Es un trozo del cántico de los tres jóvenes en el horno encendido, que dan gloria a Dios por su grandeza, entra en comunión con nuestra primera lectura donde escuchamos las grandezas del Señor, y nos fiamos De Dios y le alabamos. También deberíamos llevar esta alabanza continua en lo más cotidiano de nuestro día, porque Dios es el Dios de lo grande y lo pequeño.

MATEO:
– Dentro del texto de hoy hay una profecía del profeta Isaías, que es digna de ser tomada en consideración por nosotros, y que sería bueno reflexionar en un rato de silencio ante el sagrario, para ver cómo está nuestro corazón: «Oiréis con los oídos sin entender; miraréis con los ojos sin ver; porque está embotado el corazón de este pueblo, son duros de oído, han cerrado los ojos; para no ver con los ojos, ni oír con los oídos, ni entender con el corazón, ni convertirse para que yo los curé». A lo que Jesús añade: «Bienaventurados vuestros ojos porque ven y vuestros oídos por oyen». ¿Cómo está nuestro corazón? Es la pregunta del día, pero sobre todo en relación a si dejamos que la gracia De Dios viva en nosotros, y lo tenemos abierto, para que el Señor pueda hacer su obra en nosotros, o en cambio, lo tenemos embotado por nuestras cosas que no nos dejan entrar en Él.

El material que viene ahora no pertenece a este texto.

Lemma copy_all_dev (own : list nat) :
  forall (sd : list nat) (s : store) (x : nat),
    t_dev (cell (copy_all own sd s) x) = t_dev (cell s x).
Proof.
  induction own as [| a own IH]; intros [| b sd] s x; cbn [copy_all]; auto.
  now rewrite IH, write_dev.
Qed.

Lemma writes_dev (sd : list nat) (f : nat -> ndarray) (g : list nat) :
  forall (s : store) (x : nat),
    t_dev (cell (fold_left
                   (fun s0 j => match nth_error sd j with
                                | Some a => write a (f j) s0
                                | None => s0
                                end) g s) x)
    = t_dev (cell s x).
Proof.
  induction g as [| j g IH]; intros s x; cbn [fold_left]; [reflexivity |].
  rewrite IH. destruct (nth_error sd j); [apply write_dev | reflexivity].
Qed.

Lemma on_device_frame (dev : device) (s s' : store) (addrs : list nat) :
  (forall x, In x addrs -> t_dev (cell s' x) = t_dev (cell s x)) ->
  on_device dev s addrs -> on_device dev s' addrs.
Proof.
  unfold on_device. rewrite !Forall_forall. intros Hf H x Hx.
  rewrite Hf by assumption. now apply H.
Qed.

Section Facts.

Variable use_gpu : bool.
Variable image_batch : Type.
Variable forward : bool -> list ndarray -> image_batch -> ndarray.
Variable criterion : ndarray -> ndarray -> float.
Variable opt_state : Type.
Variable descend : opt_state -> list ndarray -> batch image_batch -> nat -> ndarray.
Variable advance : opt_state -> list ndarray -> batch image_batch -> opt_state.
Variable plateau : float -> opt_state -> opt_state.
Variable r2_score : list pyval -> list pyval -> result float.
Variable loader : Type.
Variable iterate : loader -> Z -> list (batch image_batch).

(** X21: the model that [train_model] returns has every parameter on the
    CPU, whether or not the run used the GPU. *)
Theorem returned_model_is_on_the_cpu
        (w0 : world opt_state) (dl : per_phase loader) (ds : per_phase Z)
        (name : string) (n : Z) (verbose : bool) (k : Z)
        (lf : locals opt_state) :
  well_formed (st w0) (model w0) ->
  train_model use_gpu forward criterion descend advance plateau r2_score iterate
              w0 dl ds name n verbose k = Ok lf ->
  on_device CPU (st (w lf)) (state_dict (model (w lf))).
Proof.
  intros Hwf H. apply train_model_inv in H. destruct H as (l & Hl & ->).
  assert (Hinv : invariant (group (opt w0)) (List.length (body (model w0)))
                           (param_values (st w0) (model w0))
                           (best_model_wts l) (w l))
    by (eapply invariant_run_epochs; [apply invariant_init; exact Hwf | exact Hl]).
  destruct Hinv as ([_ Ha] & _).
  unfold finish. cbn [save_logs w st model best_model_wts opt].
  destruct (module_to CPU (model (w l)) (st (w l))) as [m s] eqn:E.
  cbn [w st model]. unfold load_state_dict.
  eapply on_device_frame; [| eapply module_to_on_device; eauto].
  intros x _. apply copy_all_dev.
Qed.

End Facts.

(** ** Without a GPU *)

Section Cpu.

Variable image_batch : Type.
Variable forward : bool -> list ndarray -> image_batch -> ndarray.
Variable criterion : ndarray -> ndarray -> float.
Variable opt_state : Type.
Variable descend : opt_state -> list ndarray -> batch image_batch -> nat -> ndarray.
Variable advance : opt_state -> list ndarray -> batch image_batch -> opt_state.
Variable plateau : float -> opt_state -> opt_state.
Variable r2_score : list pyval -> list pyval -> result float.
Variable loader : Type.
Variable iterate : loader -> Z -> list (batch image_batch).

Local Abbreviation run_phase :=
  (run_phase false forward criterion descend advance plateau r2_score iterate).
Local Abbreviation run_epochs :=
  (run_epochs false forward criterion descend advance plateau r2_score iterate).
Local Abbreviation train_model :=
  (train_model false forward criterion descend advance plateau r2_score iterate).

Lemma cpu_run_phase_alias (dl : per_phase loader) (ds : per_phase Z)
      (name : string) (verbose : bool) (k epoch : Z) (l l' : locals opt_state)
      (ph : phase) :
  best_model_wts l = state_dict (model (w l)) ->
  run_phase dl ds name verbose k epoch l ph = Ok l' ->
  best_model_wts l' = state_dict (model (w l')).
Proof.
  intros Ha H. apply run_phase_inv in H.
  destruct H as (w1 & r & el & er & Hf & _ & _ & H).
  apply batches_keep in Hf. destruct Hf as (Hm & _).
  cbn [fst enter_phase model] in Hm.
  assert (Hsd : state_dict (model w1) = state_dict (model (w l)))
    by (rewrite Hm; reflexivity).
  cbv zeta in H. destruct ph; cbn [phase_eqb] in H.
  - destruct H as [-> | ->]; cbn; congruence.
  - unfold Train.after_val in H. cbn [record_metrics w best_r2 best_model_wts] in H.
    destruct (best_r2 l <? _)%float; destruct H as [-> | ->]; cbn; congruence.
Qed.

– Uno entienden y otro no, porque son duros de oído y han cerrado los ojos par no ver ni quieren convertirse. Nosotros en cambio, hemos recibido De Dios el don de la fe y con sencillez debemos intentar responder a este don des nuestra vida. Sabemos que Dios tiene un proyecto de salvación con nosotros en Cristo, y debemos seguirlo día a día.
– Podríamos decir, que nosotros hemos recibido más gracias De Dios que otros muchos (esto no es que a otros no se las dé, sino que nosotros las hemos recibido, acogido), deberíamos ser también mucho más generosos en nuestra aceptación de su semilla y dar más frutos que otros.

María, Madre, ayúdanos a abrir nuestra vida de par en par a la acción del Padre en todo momento y en todo lugar. Amén.